Station 13: Jesus Dies on the Cross

  • After this, when Jesus knew that all was now finished, he said (in order to fulfill the scripture), ‘I am thirsty.’ A jar full of sour wine was standing there. So they put a sponge full of the wine on a branch of hyssop and held it to his mouth. When Jesus had received the wine, he said, ‘It is finished.’ Then he bowed his head and gave up his spirit.
  • (John 19:28-34)
  • We never fully know the meaning of the cross until we realize that our Lord\'s death was for us, personally. Charles Wesley put it eloquently in a hymn, "O Love divine, what has thou done!/ The immortal God hath died for me!"* We all need to realize the personal power of the cross in our lives.
  • We all have burdens. On Ash Wednesday, the beginning of our Lenten season, our congregation wrote down their burdens and left then at the altar. Estranged families, addictions, difficult decisions, worries about children, worries about parents, worries about finances, worries about health and disease are the burdens that we share together.
  • Christ carries our burdens.
  • The cross before us at this station illustrates that Christ carries our burdens. Now enmeshed into the fabric of the cross are the burdens from Ash Wednesday.
  • You are invited to write down your burden on paper and place it at this cross. We will continue to craft this cross, and absorb your burdens in this design, as Christ absorbs
  • your burdens.
  • Worship Committee
  • *Excerpt from The Wesley Study Bible, © 2008 Abingdon Press.

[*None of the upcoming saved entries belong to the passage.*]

(* ===== verification/VirtioBlk.v ===== *)
(** * The virtio-blk driver's record ([kernel/src/virtio_blk.rs])

    [VBLK], what the driver knows of its device, and the part of it that a DeviceQueue
    object hands to a domain. The request path is [VirtioDriver], bring-up [VirtioInit]. *)

From S2P Require Import Prelude.

Record VirtioBlk := mkVB {
  v_present : bool;
  v_common : Z;
  v_notify_base : Z;
  v_notify_mul : Z;
  v_notify_off : Z;
  v_desc : Z;
  v_avail : Z;
  v_used : Z;
  v_desc_phys : Z;
  v_avail_phys : Z;
  v_used_phys : Z;
  v_doorbell_phys : Z;
  v_hdr_phys : Z;
  v_data_phys : Z;
  v_status_phys : Z;
  v_hdr : Z;
  v_data : Z;
  v_status : Z;
  v_qsize : Z;
  v_flush_ok : bool;
}.

(** [static mut VBLK]. *)
Definition VBLK0 : VirtioBlk := mkVB false 0 0 0 0 0 0 0 0 0 0 0 0 0 0 0 0 0 0 false.

Record DeviceQueueDesc := mkDQD {
  q_desc_phys : Z;
  q_avail_phys : Z;
  q_used_phys : Z;
  q_buf_phys : Z;
  q_doorbell_phys : Z;
  q_qsize : Z;
}.

#[global] Instance DeviceQueueDesc_eq_dec : EqDecision DeviceQueueDesc.
Proof. solve_decision. Defined.

Definition device_queue_desc (v : VirtioBlk) : option DeviceQueueDesc :=
  if negb (v_present v) then None
  else Some (mkDQD (v_desc_phys v) (v_avail_phys v) (v_used_phys v) (v_hdr_phys v)
               (v_doorbell_phys v) (v_qsize v)).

Station 14: Jesus Is Laid in the Tomb

    • After these things, Joseph of Arimathea, who was a disciple of Jesus, but secretly, for fear of the religious authorities, asked Pilate to let him take away the body of Jesus. Pilate gave him permission; so he came and removed his body.
    • Nicodemus, who had at first come to Jesus by night, also came, bringing a mixture of myrrh and aloes, weighing about a hundred pounds.
    • They took the body of Jesus and wrapped it with the spices in linen cloths, according to the burial custom of the Jews.
    • Now there was a garden in the place where he was crucified, and in the garden there was a new tomb in which no one had ever been laid. And so, because it was the Jewish day of Preparation, and the tomb was nearby, they laid Jesus there. (John 19:38-42)
    • All that was left was the linen cloth that had gingerly wrapped Jesus’ body whilst lying in the tomb.
    • It was, at first, a terrifying sight to the disciples, but the piles of cloth became the first sign of the resurrection.
    • According to John, after the crucifixion, Jesus’ body was taken down by Joseph then lovingly wrapped in spices and linen sheets by Nicodemus. The process of wrapping the body with cloth, then the emergence from the cloth is the physical parallel to Jesus’ resurrection transformation. The image of the empty cloth leaves us in anticipation of our own chrysalis each Easter season.

The knitters of K1G2, Belmont’s knitting ministry, participate in an ancient ritual of clothmaking each week.

  • Our cloth sometimes comes in the form of a baby hat that is sent to General Hospital to adorn the head of a newborn.
  • Sometimes it is a scarf that drapes the neck of a man without a home.
  • And sometimes, the cloth we make is a shawl that will hold a person like an embrace in celebration or in sorrow.
  • Once made, the items are blessed through the laying of hands and are transformed. Through the intentional act of prayer – thanksgiving for the gift of knitting and the hands that worked diligently, praise for the Creator who endows us with creativity, and earnest yearning for divine healing for the recipient of the gift – the cloth becomes a conduit for God’s grace, peace, and love.
  • Oh, Lord, hear our prayer…
  • Thank you for the work of our hands
  • Which are your hands.
  • You made us, one stitch at a time
  • For this exact moment in time,
  • Each uniquely formed from your unlimited creativity
  • Each creatively endowed with different strengths.
  • Let this cloth be a warm embrace when worn
  • And when lying in a heap, as in the tomb,
  • A reminder of your forgiving grace. Amen.